Так я придумал свою систему выживания, и дон Кармело начал поглядывать на меня с любопытством. Наконец он решил, что я питаюсь вполне сносно, и потребовал, чтобы я приносил хлеб и на его долю.
К этому времени мы уже миновали сухие, пыльные равнины Ламанчи и теперь поднимались в горы. Ночами стало очень холодно. Обувь моя совершенно сносилась, и я, по примеру многих нищих, обмотал ноги тряпьём. Я снова оголодал, потому что деревни на нашем пути попадались всё реже и ночевать приходилось вдали от жилья. Как и все его соплеменники, дон Кармело умел разбить лагерь где угодно: всегда находил укромное местечко вблизи воды, защищённое от ветра пригорком или перелеском. Но когда рядом не случалось табора и ему не с кем было устраивать дикие цыганские пляски, он находил себе иное развлечение: он меня бил.
Я терпел побои, пока мы не добрались до какого-то большого города. Там я решил спрятаться от моего истязателя и добираться в Мадрид в одиночку.

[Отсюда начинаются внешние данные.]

Lemma store_append_row_spec columns row b :
  keepable row -> 0 <= get_remain_size b ->
  exists cells, length cells = length columns /\
    store_append_row columns None row b =
      if Z.of_nat (length (row_bytes row)) <=? get_remain_size b
      then Some (OB_SUCCESS, Some (row_bytes row), reserved_cells_ (stored_of columns row))
      else Some (OB_BUF_NOT_ENOUGH, None, cells).
Proof.
  intros [Hw Hd Hs Hx] Hr. destruct (row_desc_ row) as [d |] eqn:Ed; [clear Hd | done].
  unfold store_append_row. cbn [writer_assign]. set (n := get_remain_size b) in *.
  set (buf := replicate (Z.to_nat n) 0). set (w := mkWriter (Some buf) 0 n).
  assert (Hbuf : Z.of_nat (length buf) = n) by (unfold buf; rewrite length_replicate; lia).
  destruct (writes_row row d Hw Ed Hs w buf) as (ret & w' & buf' & E & Hw' & _ & R);
    [split; [done | by rewrite Hbuf | rewrite Hbuf; cbn; lia] |].
  cbn [w_pos_ w] in R. rewrite Z.add_0_l, Hbuf in R. fold (row_bytes row) in R.
  unfold finish at 1. rewrite bind_some. change (negb (OB_SUCCESS =? OB_SUCCESS)) with false. cbn iota.
  unfold andthen in E. destruct (append_cells (Z.to_nat (row_column_num row)) row 0 w) as [[ret1 w1] |] eqn:E1; [| done].
  rewrite bind_some in E. pose proof (row_num_nonneg row d Hw Ed).
  destruct (append_stored_cells_convert (Z.to_nat (row_column_num row)) columns row d 0 ObObj_new (replicate (length columns) None) w ret1 w1
              Hw Ed Hx ltac:(lia) ltac:(lia) E1) as (cells & -> & Hl & Hres).
  rewrite length_replicate in Hl. exists cells. split; [done |]. rewrite bind_some.
  destruct (Z.leb_spec (Z.of_nat (length (row_bytes row))) n) as [Hle | Hgt].
  - destruct R as (-> & Hp & Hwr). destruct (Z.eqb_spec ret1 OB_SUCCESS) as [-> | Hne]; [| congruence].
    cbn [negb]. rewrite E, bind_some. change (negb (OB_SUCCESS =? OB_SUCCESS)) with false. cbn iota.
    rewrite (Hres eq_refl). change (Z.to_nat 0) with 0%nat. rewrite !drop_0. rewrite (wf_w_buf w' buf' Hw'). cbn [fmap option_fmap option_map]. unfold written in Hwr. by rewrite Hwr.
  - subst ret. destruct (Z.eqb_spec ret1 OB_SUCCESS) as [-> | Hne]; cbn [negb].
    + by rewrite E, bind_some.
    + by injection E as -> ->.
Qed.

(** ** New blocks *)

(** The bytes of a row in front of the compact row. *)
Abbreviation header_size s := (get_reserved_cells_size (Z.of_nat (length (reserved_columns_ s)))).

(** Some rows [l1] of the block behind [bs1] have been read. *)
Definition stands (s : ObRowStore) (bs1 : list BlockInfo) (l1 : list StoredRow) : Prop :=
  exists b bs2 l2, all_blocks s = bs1 ++ b :: bs2 /\ data_ b = l1 ++ l2.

Но спрятаться от дона Кармело оказалось не так уж просто. Говорят, цыгане умеют читать мысли, а прочитать мои незатейливые мысли не составляло большого труда. Погонщик встал в тот день в такую же рань, как и я, прокрался за мной к церкви, и как только в мою протянутую ладонь упали три монеты, он схватил меня за шиворот — чуть вовсе не стянул с меня моё жалкое, ветхое рубище — и потащил в лавку пекаря. Едва я купил булку, он тут же отобрал её целиком и пошёл враскачку по улице прочь, откусывая огромные куски и весело насвистывая. Мне ничего не оставалось, кроме как вернуться к ступеням церкви и дожидаться окончания следующей службы. Но я не прошёл и нескольких шагов, как на плечо мне опустилась волосатая лапища. Я съёжился, уверенный, что это вернулся дон Кармело. Но это был дон Димас, городской пекарь.
— Этот цыган — твой хозяин ? — спросил он хриплым шёпотом. Я, конечно, родился рабом, но гордости во мне тоже хватало.
— Разумеется, нет. С каких это пор цыганам позволяется иметь рабов? — презрительно сказал я и, вспомнив красивое витиеватое выражение, добавил: — Волею враждебных судеб я оказался в его караване. Он гонит мулов с добром в Мадрид, моему хозяину. — И тут же с тревогой спросил: — А до Мадрида далеко?
Пекарь, тучный и туповатый с виду человек в белом запачканном переднике и высоком колпаке, задумчиво почесал в затылке.
— Я про Мадрид не знаю, — пробормотал он. — Должно быть, далеко. Никто из наших там не бывал.
— А зачем вы меня остановили? — спросил я. — Почему спросили про цыгана?
— Да у меня мальчишка-подручный заболел, а мне непременно нужен помощник — муку подгребать и дрова в печку подбрасывать.
-— Возьмите меня! Возьмите! — взмолился я, враз позабыв о гордости и благородном воспитании, которые, откровенно говоря, не очень-то вязались с моим внешним видом зачуханного, тощего оборванца. — Я буду стараться! Только не говорите дону Кармело! Лучше я потом сам доберусь до Мадрида, без его пинков и затрещин, и найду моего настоящего хозяина.
— Возьму, так и быть, — сказал он. — За ночлег и две буханки в день.
Маленькие глазки пекаря жадно заблестели. Но эта алчность мне тоже была знакома, и я приготовился дать отпор.
— Ну уж нет, — возразил я. — Две буханки само собой, но когда у вас на столе будут мясо и сыр, я тоже буду их есть, а когда уйду, вы дадите мне в дорогу тёплый плащ.
— Сколько ты готов отработать?
— Пока ваш мальчишка не поправится. Или... нет! — Мне вдруг пришло в голову, что мальчишка может умереть, и тогда меня запрягут в кабалу на много месяцев или даже лет. — Я отработаю у вас ровно сорок дней.
— Это надо подумать... — протянул он.
— Дайте слово чести, что будете кормить меня и уплатите, как договорились, — потребовал я, — а то прямо сейчас убегу к цыгану.
— Ладно, даю. Слово чести.
Ему, похоже, польстило, что я взял с него не что-нибудь, а именно слово чести.
— Поклянитесь при свидетеле!
Одному Богу известно, откуда в моей голове взялись такие представления о законах и об охране собственных прав, но туповатый пекарь отнёсся к моему требованию вполне серьёзно и устроил из этого целую церемонию: остановив на улице какого-то своего знакомца, который, шатаясь, с затуманенным взором, стремился к ближайшей пивнушке, пекарь потребовал, чтобы тот засвидетельствовал наш договор.